У Кленовского действительно появилось много почитателей, ценителей его стихов, помогавших ему в меру сил и возможностей: Владимир Марков, Родион Березов, Глеб Струве и многие другие. Из переписки Кленовского с Шаховским видно, с каким тактом оказывал "незаметную" помощь сам Владыко. Кроме материальной помощи (он чуть ли не в каждое письмо вкладывал, по его деликатному выражению, "кленовый листик"), бескорыстный друг всегда поддерживал Кленовского морально, проявляя живейшее участие, заботу и даже нежность! Когда Кленовскому нечем было расплатиться с типографией за печатание книги "Разрозненная тайна", Шаховской незамедлительно откликнулся: "…?при сем письме пересылаю чек - символ моего духовного участия в издании новой книги Вашей…". Благодарный Кленовский 31 марта 1965 года отвечал Шаховскому: "Дорогой и глубокочтимый Владыка! До глубины души тронут и ласковым Вашим письмом и щедрой Вашей поддержкой издания моего нового сборника! Ваш чек внезапно, к великой моей радости, в корне разрешил еще весьма сомнительный вопрос об окончательной расплате с типографией".

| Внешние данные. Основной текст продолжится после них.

(** The comma split of a joined list reads back each item trimmed. *)
Lemma parse_existing_join_trim ts :
  ts <> [] -> Forall (fun x => char_free comma x = true) ts ->
  parse_existing (Str.join ", " ts) = map Str.trim ts.
Proof.
  destruct ts as [|t ts]; [done |]. intros _ H. unfold parse_existing.
  rewrite split_join by done. cbn [map]. f_equal.
  clear H. induction ts as [|u us IH]; cbn [map]; [done |]. by rewrite trim_space, IH.
Qed.

Lemma map_trim_tag_ok ts : Forall tag_ok ts -> map Str.trim ts = ts.
Proof. induction 1 as [|t ts (_ & _ & Ht) _ IH]; cbn [map]; [done |]. by rewrite Ht, IH. Qed.

Lemma tag_ok_comma_free ts : Forall tag_ok ts -> Forall (fun x => char_free comma x = true) ts.
Proof. intros H. eapply Forall_impl; [done | by intros ? []]. Qed.

Lemma parse_existing_join ts :
  ts <> [] -> Forall tag_ok ts -> parse_existing (Str.join ", " ts) = ts.
Proof.
  intros Hne H. by rewrite parse_existing_join_trim, map_trim_tag_ok by auto using tag_ok_comma_free.
Qed.

(** [str::replace] with the line-feed pattern, piece by piece. *)
Lemma replace_nl_skip to a r :
  inline a -> Str.replace NL to (a ++ r) = a ++ Str.replace NL to r.
Proof. apply replace_skip. Qed.

Lemma replace_nl_at to r : Str.replace NL to (NL ++ r) = to ++ Str.replace NL to r.
Proof. by apply replace_at. Qed.

Lemma entry_line_app c r :
  entry_line c ++ r = String "-"%char (String " "%char (c ++ String nl_char r)).
Proof. unfold entry_line. by rewrite !append_assoc_str. Qed.

(** A one-line pattern that starts with neither [-] nor a space is
    replaced inside each entry line on its own. *)
Lemma replace_entries d f to cs :
  Ascii.eqb d "-"%char = false -> Ascii.eqb d " "%char = false ->
  inline (String d f) -> Forall inline cs ->
  Str.replace (String d f) to (entries cs) = entries (map (Str.replace (String d f) to) cs).
Proof.
  intros Hm Hs Hf. induction 1 as [|c cs Hc _ IH]; [by apply replace_nil |].
  cbn [entries map]. rewrite !entry_line_app.
  rewrite (replace_step _ _ (String "-"%char _)), strip_prefix_cons_ne by done.
  rewrite (replace_step _ _ (String " "%char _)), strip_prefix_cons_ne by done.
  by rewrite replace_split, IH.
Qed.

Lemma split_once_cons sep x s :
  Str.split_once sep (String x s)
  = match Str.strip_prefix sep (String x s) with
    | Some rest => Some (EmptyString, rest)
    | None => match Str.split_once sep s with Some (a, b) => Some (String x a, b) | None => None end
    end.
Proof. reflexivity. Qed.

(** Entry lines never hold the [\n---\n] delimiter. *)
Lemma split_once_entries cs : Forall inline cs -> Str.split_once DELIM (String nl_char (entries cs)) = None.
Proof.
  induction 1 as [|c cs Hc _ IH]; [reflexivity |].
  cbn [entries]. rewrite entry_line_app, split_once_cons.
  replace (Str.strip_prefix DELIM _) with (@None string) by reflexivity.
  change (String "-"%char (String " "%char (c ++ String nl_char (entries cs))))
    with (("- " ++ c) ++ String nl_char (entries cs)).
  unfold DELIM. change (NL ++ "---" ++ NL) with (String nl_char ("---" ++ NL)).
  rewrite (split_once_skip nl_char) by (rewrite char_free_app; by apply andb_true_intro).
  change (String nl_char ("---" ++ NL)) with DELIM. by rewrite IH.
Qed.

Lemma contains_app xs ys t : contains (xs ++ ys) t = contains xs t || contains ys t.
Proof. unfold contains. apply existsb_app. Qed.

Lemma tags_line_inline ts : Forall inline ts -> inline (tags_line ts).
Proof.
  intros H. unfold inline, tags_line. rewrite !char_free_app.
  by rewrite (char_free_join nl_char) by done.
Qed.

Lemma split_first_none sep s : Str.split_once sep s = None -> Str.split_first sep s = s.
Proof. unfold Str.split_first. by intros ->. Qed.

(** A tags line followed by entry lines holds no delimiter. *)
Lemma split_once_tags_entries ts cs :
  inline (tags_line ts) -> Forall inline cs ->
  Str.split_once DELIM (tags_line ts ++ String nl_char (entries cs)) = None.
Proof.
  intros Hl Hcs. unfold DELIM. change (NL ++ "---" ++ NL) with (String nl_char ("---" ++ NL)).
  rewrite (split_once_skip nl_char) by done.
  change (String nl_char ("---" ++ NL)) with DELIM. by rewrite split_once_entries.
Qed.

Lemma tags_captures_line ts r :
  Forall inline ts -> at_eol r = true ->
  tags_captures (tags_line ts ++ r) = Some (tags_line ts, Str.join ", " ts).
Proof. intros. by apply captures_go_here, match_here_tags_line. Qed.

(** Claim C9: the tags line the code formats is read back by the regex
    and the comma split: on a line [tags: [t1, ..., tn]] that ends a line,
    the regex matches the whole line and the parsed tags are [t1 ... tn],
    when there is at least one tag and no tag has a comma, a line feed or
    surrounding whitespace. *)
Theorem tags_line_roundtrip ts r :
  ts <> [] -> Forall tag_ok ts -> at_eol r = true ->
  tags_captures (tags_line ts ++ r) = Some (tags_line ts, Str.join ", " ts)
  /\ parse_existing (Str.join ", " ts) = ts.
Proof.
  intros Hne Hts Hr. split.
  - apply captures_go_here, match_here_tags_line; [by apply tag_ok_inline | done].
  - by apply parse_existing_join.
Qed.

Lemma tags_line_roundtrip_witness :
  tags_captures (tags_line ["rust"; "coq"] ++ NL ++ "---")
    = Some (tags_line ["rust"; "coq"], Str.join ", " ["rust"; "coq"])
  /\ parse_existing (Str.join ", " ["rust"; "coq"]) = ["rust"; "coq"].
Proof.
  apply tags_line_roundtrip; [done | repeat constructor | reflexivity].
Defined.

(** Claim C22: a file with no [\n---\n] delimiter is not rejected:
    [split(..).next()] yields the whole file as the header.  On a file
    that is a tags line followed by entry lines, the merge rewrites the
    tags line (and any entry quoting it), where the spec says the merge
    fails with [CannotParseMetaData]. *)
Theorem merge_without_delimiter tags ts cs :
  ts <> [] -> Forall tag_ok ts -> Forall inline cs ->
  List.filter (fun t => negb (contains ts t)) tags <> [] ->
  merge_meta tags (tags_line ts ++ NL ++ entries cs)
  = Ok (tags_line (ts ++ List.filter (fun t => negb (contains ts t)) tags) ++ NL
        ++ entries (map (Str.replace (tags_line ts)
                          (tags_line (ts ++ List.filter (fun t => negb (contains ts t)) tags))) cs)).
Proof.
  intros Hne Hts Hcs Hnew. pose proof (tags_line_inline ts (tag_ok_inline ts Hts)) as Hl.
  change (NL ++ entries cs) with (String nl_char (entries cs)).
  unfold merge_meta. cbv zeta.
  rewrite (split_first_none _ _ (split_once_tags_entries ts cs Hl Hcs)).
  rewrite (tags_captures_line ts) by (by apply tag_ok_inline || done).
  rewrite parse_existing_join by done.
  destruct (List.filter _ tags) as [|t new]; [done |]. f_equal.
  rewrite replace_split, replace_self by done.
  change (tags_line ts) with (String "t"%char ("ags: [" ++ Str.join ", " ts ++ "]")).
  by rewrite replace_entries.
Qed.

Lemma merge_without_delimiter_witness :
  merge_meta ["b"] (tags_line ["a"] ++ NL ++ entries ["x"; "see tags: [a]"])
  = Ok (tags_line (["a"] ++ ["b"]) ++ NL ++ entries ["x"; "see tags: [a, b]"]).
Proof.
  rewrite (merge_without_delimiter ["b"] ["a"] ["x"; "see tags: [a]"]);
    [reflexivity | done | repeat constructor | repeat constructor | done].
Defined.

End Meta.
(* ===== verification/Cli.v ===== *)
(** * The command line of [main.rs]

    [main] parses the arguments with [clap] and runs a [Command]:
    [That { entry }] calls the [Entry::write] of [main.rs] (not the one of
    [entry.rs], which no [mod] declaration brings into the crate), and
    [On { search_params }] calls [Entry::retrieve_from], whose body is
    [todo!()].  [Cli::parse] itself (the [clap] derive) is not modelled:
    [main] receives the parsed [Option<Command>]. *)
From stdpp Require Import base tactics gmap.
From Stdlib Require Import Ascii String.
From S2P Require Import Prelude Errors PathModel FileSystem DateFormat PathResolver Meta.

Import Meta.

Module Cli.

Local Open Scope til_scope.

(** [struct Entry { message: String, title: String }] of [main.rs]. *)
Record Entry : Type := mkEntry { message : string; title : string }.

(** [struct SearchParams { date: Option<String>, title: Option<String> }] *)
Record SearchParams : Type := mkSearchParams { date : option string; search_title : option string }.

(** [enum Command { That { entry }, On { search_params } }] *)
Inductive Command : Type :=
| That (entry : Entry)
| On (search_params : SearchParams).

(** [main.rs]: [fn write(&self) -> error::Result<()>]: open for appending
    and append the line; no header is ever written. *)
Definition write (env : Env) (e : Entry) : st FS Error unit :=
  path <- st_map_err (fun _ => CannotBuildPath) (PathResolver.build_path_legacy env (title e)) ;;
  st_map_err (fun _ => CannotOpenOrCreatePath path) (Fs.open_append_create path) ;;
  st_map_err (fun _ => CannotWriteToFile path) (Fs.write_all path (entry_line (message e))).

(** How the process ends: [main] returns [Ok(())] or an [Err], or a
    [todo!()] panics. *)
Inductive Outcome : Type :=
| ExitOk
| ExitErr (e : Error)
| Panicked.

(** [fn main() -> error::Result<()>] after [Cli::parse()]. *)
Definition main (env : Env) (command : option Command) (s : FS) : FS * Outcome :=
  match command with
  | Some (That entry) =>
      match write env entry s with
      | (s', Ok _) => (s', ExitOk)
      | (s', Err err) => (s', ExitErr err)
      end
  | Some (On _) => (s, Panicked)
  | None => (s, ExitErr CannotProcessArgs)
  end.

(** The legacy day directory of the example date, [3-7-2024]. *)
Definition example_legacy_fs : FS :=
  mkFS ∅ (list_to_set (example_dirs ++ ["/home/ana/.til/notes/3-7-2024"])) ∅ 0.

Lemma parent_is_dir_of p d s :
  PathModel.parent p = Some d -> Fs.is_dir d s = true -> Fs.parent_is_dir p s = true.
Proof. intros Hp Hd. unfold Fs.parent_is_dir. by rewrite Hp. Qed.

(** Claim C37: the [write] that the binary runs only appends
    [- message\n] to the file named by the title: a new file gets no
    front-matter header at all. *)
Theorem write_appends_line_only env e p d s :
  PathResolver.legacy_path env (title e) = Some p -> PathModel.parent p = Some d ->
  Fs.is_dir d s = true -> Fs.is_dir p s = false -> Fs.quiet p s = true ->
  write env e s =
    (Fs.set_file p (default EmptyString (fs_files s !! p) ++ entry_line (message e)) s, Ok tt).
Proof.
  intros Hl Hp Hd Hnd Hq.
  unfold write, st_bind, st_map_err.
  assert (He : Fs.exists_ d s = true).
  { unfold Fs.exists_. by rewrite Hd. }
  rewrite (PathResolver.build_path_legacy_existing env (title e) p d s Hl Hp He).
  rewrite Fs.open_append_create_quiet by eauto using parent_is_dir_of.
  destruct (fs_files s !! p) as [old|] eqn:Ho; simpl.
  - by rewrite (Fs.write_all_quiet _ _ _ _ Hq Ho).
  - by rewrite Fs.write_all_set_file.
Qed.

(** ** Witness *)

Lemma write_appends_line_only_witness :
  write example_env (mkEntry "hello" "notes") example_legacy_fs
  = (Fs.set_file "/home/ana/.til/notes/3-7-2024/notes.md" (EmptyString ++ entry_line "hello")
       example_legacy_fs, Ok tt).
Proof.
  rewrite (write_appends_line_only example_env (mkEntry "hello" "notes")
             "/home/ana/.til/notes/3-7-2024/notes.md" "/home/ana/.til/notes/3-7-2024");
    vm_compute; reflexivity.
Defined.

End Cli.
Lemma parsed_map_some {A B} (f : A -> B) (p : parsed A) :
  parsed_map (fun x => Some (f x)) p <> Parsed None.
Proof. by destruct p. Qed.

Lemma parse_cli_some args : parse_cli args <> Parsed None.
Proof. unfold parse_cli. repeat case_match; try done; apply parsed_map_some. Qed.

Lemma write_legacy_error env e s err :
  snd (Cli.write env e s) = Err err -> err <> CannotProcessArgs.
Proof. unfold Cli.write, st_bind, st_map_err. intros H ->. repeat case_match; simpl in *; congruence. Qed.

Lemma split_char_free_pieces c s : Forall (fun t => char_free c t = true) (Str.split_char c s).
Proof.
  induction s as [|d s IH]; simpl; [by repeat constructor |].
  destruct (Ascii.eqb d c) eqn:E; [by constructor |].
  destruct (Str.split_char c s) as [|p ps]; [by repeat constructor; simpl; rewrite E |].
  apply Forall_cons in IH as [Hp Hps]. constructor; [| done]. simpl. by rewrite E, Hp.
Qed.

Lemma split_tags_comma_free vs : Forall (fun t => char_free ","%char t = true) (split_tags vs).
Proof.
  unfold split_tags. destruct vs as [|v vs]; [apply split_char_free_pieces |].
  apply Forall_concat, Forall_forall. intros l (x & -> & _)%list_elem_of_fmap.
  apply split_char_free_pieces.
Qed.

(** Claim C31: the binary never ends with [CannotProcessArgs]: clap
    shows the help and exits before [main] runs when no subcommand is
    given ([arg_required_else_help]), so the [None] arm of [main] is
    never taken. *)
Theorem binary_never_cannot_process_args env args s :
  snd (run_binary env args s) <> ExitMain (Cli.ExitErr CannotProcessArgs).
Proof.
  unfold run_binary. pose proof (parse_cli_some args) as Hs.
  destruct (parse_cli args) as [[c|]| | | |]; simpl; try done.
  unfold Cli.main. destruct c as [e|sp]; simpl; [| done].
  pose proof (write_legacy_error env e s) as He.
  destruct (Cli.write env e s) as [s' [[]|err]]; simpl in *; [done |].
  intros [= ->]. by apply (He CannotProcessArgs).
Qed.

(** Claim C32: spelling a command out and parsing it gives the command
    back. *)
Theorem parse_render_roundtrip c : command_ok c -> parse_cli (render_command c) = Parsed (Some c).
Proof.
  destruct c as [[m t]|[[d|] [t|]]]; simpl; try done; intros [Hm Ht];
    cbv -[flag_like]; rewrite Hm; cbv -[flag_like]; rewrite Ht; reflexivity.
Qed.

Lemma parse_render_roundtrip_witness :
  command_ok (Cli.That (Cli.mkEntry "learned about clap" "rust"))
  /\ parse_cli (render_command (Cli.That (Cli.mkEntry "learned about clap" "rust")))
     = Parsed (Some (Cli.That (Cli.mkEntry "learned about clap" "rust"))).
Proof. split; [split; reflexivity | apply parse_render_roundtrip; split; reflexivity]. Defined.

(** Claim C33: every tag the [entry.rs] parser yields is free of
    commas: [--tags] values are split on them, the default included. *)
Theorem parse_entry_tags_comma_free toks e :
  parse_entry toks = Parsed e -> Forall (fun t => char_free ","%char t = true) (NoteWriter.tags e).
Proof.
  unfold parse_entry. repeat case_match; intros; simplify_eq. apply split_tags_comma_free.
Qed.

Lemma parse_entry_tags_comma_free_witness :
  parse_entry ["x"; "--tags"; "a,b"] = Parsed (NoteWriter.mkEntry "x" ["a"; "b"])
  /\ Forall (fun t => char_free ","%char t = true) (NoteWriter.tags (NoteWriter.mkEntry "x" ["a"; "b"])).
Proof.
  split; [reflexivity |]. apply (parse_entry_tags_comma_free ["x"; "--tags"; "a,b"]). reflexivity.
Defined.

(** Claim C5: without [--tags], the [entry.rs] parser gives the tag
    list [[""]], not the empty list ([default_value = ""] is split like
    a given value), so [write] takes the tagged path: on a day file the
    code wrote, every such [til that <content>] fails with
    [CannotParseMetaData] and loses its entry. *)
Theorem untagged_command_fails env p s ts cs content :
  NoteWriter.ready env p s -> fs_files s !! p = Some (generate_meta ts ++ entries cs) ->
  Forall inline ts -> Forall inline cs -> flag_like content = false ->
  exists e, parse_entry [content] = Parsed e /\ NoteWriter.tags e = [""]
    /\ NoteWriter.write env e s = (s, Err CannotParseMetaData).
Proof.
  intros Hr Hp Hts Hcs Hc.
  assert (He : parse_entry [content] = Parsed (NoteWriter.mkEntry content [""])).
  { unfold flag_like in Hc. destruct (classify content) eqn:E; try done.
    pose proof (classify_value _ _ E) as ->. unfold parse_entry. simpl. by rewrite E. }
  eexists. split_and!; [exact He | done |].
  rewrite (NoteWriter.write_nonempty env _ p s _ Hr Hp) by done.
  rewrite NoteWriter.file_step_tagged by done. simpl.
  by rewrite merge_meta_generated.
Qed.

Lemma untagged_command_fails_witness :
  exists e, parse_entry ["second"] = Parsed e /\ NoteWriter.tags e = [""]
    /\ NoteWriter.write PathResolver.example_env e NoteWriter.example_written
       = (NoteWriter.example_written, Err CannotParseMetaData).
Proof.
  apply (untagged_command_fails PathResolver.example_env PathResolver.example_day _ ["coq"] ["first"]);
    [split; vm_compute; reflexivity | vm_compute; reflexivity | repeat constructor
    | repeat constructor | reflexivity].
Defined.

End ArgParse.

Эта удивительная эпистолярная дружба продолжалась три десятка лет. Сам поэт, Шаховской часто писал письма в стихотворной форме, и Кленовский отвечал ему тем же. Оба делились творческими успехами и неудачами, успокаивали и подбадривали друг друга, очень деликатно, хотя и твердо, критиковали стихи и не стеснялись признать свое поражение в споре. В ответ на критику своих стихов Кленовским Шаховской писал: "Милый Дмитрий Иосифович, признаю себя побежденным Вашей поэтической эрудицией, подкрепленной вашей интуицией (и - почти - полицией!)".